_Try it_. Keeping every line intact, repeat the data word for word.

[Records drawn from a dataset]
(* ===== verification/NestedGuest.v ===== *)
(** A guest whose code upcalls back into the endpoint, nested as deep as its
    fuel: it meets the laws the endpoint relies on, through [handle] itself, so
    a host and a guest calling each other satisfy the endpoint's theorems. *)
From S2P Require Import Prelude Text Wire Messages PreambleMsg Transport Runtime Endpoint HostCalls.

(** What a guest's code does with a request: answer, trap, or upcall first. *)
Inductive gprog :=
| GAnswer (bytes : list byte)
| GTrap (reason : list byte)
| GUpcall (request : list byte) (k : list byte -> gprog).

(** Its memory, a bump allocator that answers 0 once the memory is spent, and
    its code. *)
Record wasm := Wasm {
  mem : list byte;
  brk : Z;
  code : list byte -> gprog;
}.

Section Nested.
Context {H : Type}.
Abbreviation W := (world wasm H (list byte)).

Definition wasm_memory (g : wasm) : option (list byte) :=
  if len (mem g) <=? USIZE_MAX then Some (mem g) else None.
Definition wasm_store (m : list byte) (g : wasm) : wasm := Wasm m (brk g) (code g).

Definition wasm_alloc (n : Z) (w : W) : option (result (list byte) Z) * W :=
  let g := guest w in
  if (0 <? brk g) && (brk g + n <=? len (mem g)) && (brk g + n <? 2 ^ 32)
     && (0 <=? n)
  then (Some (Ok (brk g)), set_guest (Wasm (mem g) (brk g + n) (code g)) w)
  else (Some (Ok 0), w).

(** Lay [bytes] down in fresh memory, or trap. *)
Definition place (bytes : list byte) (w : W) : option Z * W :=
  let '(r, w) := wasm_alloc (len bytes) w in
  match r with
  | Some (Ok ptr) =>
    if ptr =? 0 then (None, w)
    else (Some ptr, set_guest (wasm_store (copy_at (mem (guest w)) ptr bytes) (guest w)) w)
  | _ => (None, w)
  end.

Definition peek (ptr n : Z) (w : W) : list byte :=
  take (Z.to_nat n) (drop (Z.to_nat ptr) (mem (guest w))).

(** Run guest code whose upcalls [upcall] answers. *)
Fixpoint run_guest (upcall : Z -> Z -> eff W (UpcallEnd (F := list byte)) Z) (p : gprog) (w : W)
  : option (result (list byte) Z) * W :=
  match p with
  | GTrap reason => (Some (Err reason), w)
  | GAnswer bytes =>
    match place bytes w with
    | (Some ptr, w) => (Some (Ok (Abi.pack_ptr_len ptr (as_u32 (len bytes)))), w)
    | (None, w) => (Some (Err (lit "out of memory")), w)
    end
  | GUpcall request k =>
    match place request w with
    | (None, w) => (Some (Err (lit "out of memory")), w)
    | (Some ptr, w) =>
      match upcall (as_i32 ptr) (as_i32 (len request)) w with
      | (Ok packed, w) =>
        let '(rp, rl) := Abi.unpack_ptr_len (as_u64 packed) in
        run_guest upcall (k (peek rp rl w)) w
      | (Err (EndFault t), w) => (Some (Err t), w)
      | (Err EndAbandoned, w) => (Some (Err ABANDONED), w)
      | (Err (EndUnwritable reason), w) => (Some (Err reason), w)
      end
    end
  end.

(** The instance whose downcalls nest at most [fuel] deep. *)
Fixpoint nested (fuel : nat) : GuestInstance wasm H (list byte) := {|
  memory := wasm_memory;
  store := wasm_store;
  alloc := wasm_alloc;
  downcall ptr n w :=
    match fuel with
    | O => (Some (Err (lit "call stack exhausted")), w)
    | S fuel' =>
      run_guest (handle (GuestInstance0 := nested fuel'))
        (code (guest w) (peek (as_u32 ptr) (as_u32 n) w)) w
    end;
  cap_trap _ := None;
  fault_to_string t := t;
|}.

Lemma wasm_alloc_inv n w r w' :
  wasm_alloc n w = (r, w') -> calls w' = calls w /\ exists ptr, r = Some (Ok ptr) /\ in_u32 ptr.
Proof.
  unfold wasm_alloc. destruct (_ && _) eqn:E; intros [= <- <-]; (split; [done|]).
  - apply andb_true_iff in E as [E E4%Z.leb_le]. apply andb_true_iff in E as [E E3%Z.ltb_lt].
    apply andb_true_iff in E as [E1%Z.ltb_lt _]. eexists. split; [done|]. unfold in_u32. lia.
  - by exists 0.
Qed.

Lemma place_calls bytes w o w' : place bytes w = (o, w') -> calls w' = calls w.
Proof.
  unfold place. destruct (wasm_alloc (len bytes) w) as [r w1] eqn:E.
  apply wasm_alloc_inv in E as [<- (ptr & -> & _)].
  destruct (ptr =? 0); by intros [= <- <-].
Qed.

(** Guest code keeps the Calls wherever its upcalls do. *)
Lemma run_guest_calls upcall p w r w' :
  (forall a b w r w', reentry_trap (calls w) = None -> upcall a b w = (r, w') ->
     calls_kept w w' /\ reentry_trap (calls w') = None) ->
  reentry_trap (calls w) = None -> run_guest upcall p w = (r, w') ->
  calls_kept w w' /\ reentry_trap (calls w') = None.
Proof.
  intros Hup. revert w. induction p as [bytes|reason|request k IH]; intros w Ht; cbn [run_guest].
  - destruct (place bytes w) as [[ptr|] w1] eqn:E; apply place_calls in E;
      intros [= <- <-]; unfold calls_kept; by rewrite E.
  - by intros [= <- <-].
  - destruct (place request w) as [[ptr|] w1] eqn:E; apply place_calls in E.
    2:{ intros [= <- <-]. unfold calls_kept; by rewrite E. }
    assert (calls_kept w w1) as K1 by (unfold calls_kept; by rewrite E).
    destruct (upcall _ _ w1) as [[packed|e] w2] eqn:Eu;
      apply Hup in Eu as [K2 T2]; try (by rewrite E).
    + destruct (Abi.unpack_ptr_len _) as [rp rl]. intros Hr.
      apply IH in Hr as [K3 T3]; [|done]. split; [|done].
      eapply calls_kept_trans; [exact K1|]. by eapply calls_kept_trans.
    + pose proof (calls_kept_trans _ _ _ K1 K2).
      destruct e; intros [= <- <-]; done.
Qed.

#[export] Instance nested_laws fuel : GuestLaws wasm H (list byte) (GuestInstance0 := nested fuel).
Proof.
  induction fuel as [|fuel IH]; split.
  1-5, 7-9: cbn [nested memory store alloc downcall].
  - unfold wasm_memory. intros m m' g E El. cbn [wasm_store mem]. rewrite El.
    destruct (Z.leb_spec (len (mem g)) USIZE_MAX); [|done]. injection E as <-.
    destruct (Z.leb_spec (len (mem g)) USIZE_MAX); [done | lia].
  - unfold wasm_memory. intros m g. destruct (Z.leb_spec (len (mem g)) USIZE_MAX); [|done].
    by intros [= <-].
  - intros n w ptr w' E. apply wasm_alloc_inv in E as (_ & ? & [= <-] & ?). done.
  - intros n w r w' E Ht. apply wasm_alloc_inv in E as (E & _). unfold calls_kept. by rewrite E.
  - intros ptr n w r w' [= <- <-] Ht. done.
  - unfold wasm_memory. intros m g. destruct (Z.leb_spec (len (mem g)) USIZE_MAX); [|done].
    by intros [= <-].
  - intros n w ptr w' E. apply wasm_alloc_inv in E as (_ & ? & [= <-] & ?). done.
  - intros n w r w' E Ht. apply wasm_alloc_inv in E as (E & _). unfold calls_kept. by rewrite E.
  - unfold wasm_memory. intros m m' g E El. cbn [nested memory store]. unfold wasm_memory in *.
    cbn [nested memory] in E. unfold wasm_memory in E. cbn [wasm_store mem]. rewrite El.
    destruct (Z.leb_spec (len (mem g)) USIZE_MAX); [|done]. injection E as <-.
    destruct (Z.leb_spec (len (mem g)) USIZE_MAX); [done | lia].
  - cbn [nested downcall]. intros ptr n w r w' E Ht.
    eapply run_guest_calls; [|exact Ht|exact E].
    intros a b v r' v' Hv Eh. by eapply (@handle_calls _ _ _ (nested fuel) IH).
Qed.
End Nested.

_Solution to this task_.
(* ===== verification/NestedGuest.v ===== *)
(** A guest whose code upcalls back into the endpoint, nested as deep as its
    fuel: it meets the laws the endpoint relies on, through [handle] itself, so
    a host and a guest calling each other satisfy the endpoint's theorems. *)
From S2P Require Import Prelude Text Wire Messages PreambleMsg Transport Runtime Endpoint HostCalls.

(** What a guest's code does with a request: answer, trap, or upcall first. *)
Inductive gprog :=
| GAnswer (bytes : list byte)
| GTrap (reason : list byte)
| GUpcall (request : list byte) (k : list byte -> gprog).

(** Its memory, a bump allocator that answers 0 once the memory is spent, and
    its code. *)
Record wasm := Wasm {
  mem : list byte;
  brk : Z;
  code : list byte -> gprog;
}.

Section Nested.
Context {H : Type}.
Abbreviation W := (world wasm H (list byte)).

Definition wasm_memory (g : wasm) : option (list byte) :=
  if len (mem g) <=? USIZE_MAX then Some (mem g) else None.
Definition wasm_store (m : list byte) (g : wasm) : wasm := Wasm m (brk g) (code g).

Definition wasm_alloc (n : Z) (w : W) : option (result (list byte) Z) * W :=
  let g := guest w in
  if (0 <? brk g) && (brk g + n <=? len (mem g)) && (brk g + n <? 2 ^ 32)
     && (0 <=? n)
  then (Some (Ok (brk g)), set_guest (Wasm (mem g) (brk g + n) (code g)) w)
  else (Some (Ok 0), w).

(** Lay [bytes] down in fresh memory, or trap. *)
Definition place (bytes : list byte) (w : W) : option Z * W :=
  let '(r, w) := wasm_alloc (len bytes) w in
  match r with
  | Some (Ok ptr) =>
    if ptr =? 0 then (None, w)
    else (Some ptr, set_guest (wasm_store (copy_at (mem (guest w)) ptr bytes) (guest w)) w)
  | _ => (None, w)
  end.

Definition peek (ptr n : Z) (w : W) : list byte :=
  take (Z.to_nat n) (drop (Z.to_nat ptr) (mem (guest w))).

(** Run guest code whose upcalls [upcall] answers. *)
Fixpoint run_guest (upcall : Z -> Z -> eff W (UpcallEnd (F := list byte)) Z) (p : gprog) (w : W)
  : option (result (list byte) Z) * W :=
  match p with
  | GTrap reason => (Some (Err reason), w)
  | GAnswer bytes =>
    match place bytes w with
    | (Some ptr, w) => (Some (Ok (Abi.pack_ptr_len ptr (as_u32 (len bytes)))), w)
    | (None, w) => (Some (Err (lit "out of memory")), w)
    end
  | GUpcall request k =>
    match place request w with
    | (None, w) => (Some (Err (lit "out of memory")), w)
    | (Some ptr, w) =>
      match upcall (as_i32 ptr) (as_i32 (len request)) w with
      | (Ok packed, w) =>
        let '(rp, rl) := Abi.unpack_ptr_len (as_u64 packed) in
        run_guest upcall (k (peek rp rl w)) w
      | (Err (EndFault t), w) => (Some (Err t), w)
      | (Err EndAbandoned, w) => (Some (Err ABANDONED), w)
      | (Err (EndUnwritable reason), w) => (Some (Err reason), w)
      end
    end
  end.

(** The instance whose downcalls nest at most [fuel] deep. *)
Fixpoint nested (fuel : nat) : GuestInstance wasm H (list byte) := {|
  memory := wasm_memory;
  store := wasm_store;
  alloc := wasm_alloc;
  downcall ptr n w :=
    match fuel with
    | O => (Some (Err (lit "call stack exhausted")), w)
    | S fuel' =>
      run_guest (handle (GuestInstance0 := nested fuel'))
        (code (guest w) (peek (as_u32 ptr) (as_u32 n) w)) w
    end;
  cap_trap _ := None;
  fault_to_string t := t;
|}.

Lemma wasm_alloc_inv n w r w' :
  wasm_alloc n w = (r, w') -> calls w' = calls w /\ exists ptr, r = Some (Ok ptr) /\ in_u32 ptr.
Proof.
  unfold wasm_alloc. destruct (_ && _) eqn:E; intros [= <- <-]; (split; [done|]).
  - apply andb_true_iff in E as [E E4%Z.leb_le]. apply andb_true_iff in E as [E E3%Z.ltb_lt].
    apply andb_true_iff in E as [E1%Z.ltb_lt _]. eexists. split; [done|]. unfold in_u32. lia.
  - by exists 0.
Qed.

Lemma place_calls bytes w o w' : place bytes w = (o, w') -> calls w' = calls w.
Proof.
  unfold place. destruct (wasm_alloc (len bytes) w) as [r w1] eqn:E.
  apply wasm_alloc_inv in E as [<- (ptr & -> & _)].
  destruct (ptr =? 0); by intros [= <- <-].
Qed.

(** Guest code keeps the Calls wherever its upcalls do. *)
Lemma run_guest_calls upcall p w r w' :
  (forall a b w r w', reentry_trap (calls w) = None -> upcall a b w = (r, w') ->
     calls_kept w w' /\ reentry_trap (calls w') = None) ->
  reentry_trap (calls w) = None -> run_guest upcall p w = (r, w') ->
  calls_kept w w' /\ reentry_trap (calls w') = None.
Proof.
  intros Hup. revert w. induction p as [bytes|reason|request k IH]; intros w Ht; cbn [run_guest].
  - destruct (place bytes w) as [[ptr|] w1] eqn:E; apply place_calls in E;
      intros [= <- <-]; unfold calls_kept; by rewrite E.
  - by intros [= <- <-].
  - destruct (place request w) as [[ptr|] w1] eqn:E; apply place_calls in E.
    2:{ intros [= <- <-]. unfold calls_kept; by rewrite E. }
    assert (calls_kept w w1) as K1 by (unfold calls_kept; by rewrite E).
    destruct (upcall _ _ w1) as [[packed|e] w2] eqn:Eu;
      apply Hup in Eu as [K2 T2]; try (by rewrite E).
    + destruct (Abi.unpack_ptr_len _) as [rp rl]. intros Hr.
      apply IH in Hr as [K3 T3]; [|done]. split; [|done].
      eapply calls_kept_trans; [exact K1|]. by eapply calls_kept_trans.
    + pose proof (calls_kept_trans _ _ _ K1 K2).
      destruct e; intros [= <- <-]; done.
Qed.

#[export] Instance nested_laws fuel : GuestLaws wasm H (list byte) (GuestInstance0 := nested fuel).
Proof.
  induction fuel as [|fuel IH]; split.
  1-5, 7-9: cbn [nested memory store alloc downcall].
  - unfold wasm_memory. intros m m' g E El. cbn [wasm_store mem]. rewrite El.
    destruct (Z.leb_spec (len (mem g)) USIZE_MAX); [|done]. injection E as <-.
    destruct (Z.leb_spec (len (mem g)) USIZE_MAX); [done | lia].
  - unfold wasm_memory. intros m g. destruct (Z.leb_spec (len (mem g)) USIZE_MAX); [|done].
    by intros [= <-].
  - intros n w ptr w' E. apply wasm_alloc_inv in E as (_ & ? & [= <-] & ?). done.
  - intros n w r w' E Ht. apply wasm_alloc_inv in E as (E & _). unfold calls_kept. by rewrite E.
  - intros ptr n w r w' [= <- <-] Ht. done.
  - unfold wasm_memory. intros m g. destruct (Z.leb_spec (len (mem g)) USIZE_MAX); [|done].
    by intros [= <-].
  - intros n w ptr w' E. apply wasm_alloc_inv in E as (_ & ? & [= <-] & ?). done.
  - intros n w r w' E Ht. apply wasm_alloc_inv in E as (E & _). unfold calls_kept. by rewrite E.
  - unfold wasm_memory. intros m m' g E El. cbn [nested memory store]. unfold wasm_memory in *.
    cbn [nested memory] in E. unfold wasm_memory in E. cbn [wasm_store mem]. rewrite El.
    destruct (Z.leb_spec (len (mem g)) USIZE_MAX); [|done]. injection E as <-.
    destruct (Z.leb_spec (len (mem g)) USIZE_MAX); [done | lia].
  - cbn [nested downcall]. intros ptr n w r w' E Ht.
    eapply run_guest_calls; [|exact Ht|exact E].
    intros a b v r' v' Hv Eh. by eapply (@handle_calls _ _ _ (nested fuel) IH).
Qed.
End Nested.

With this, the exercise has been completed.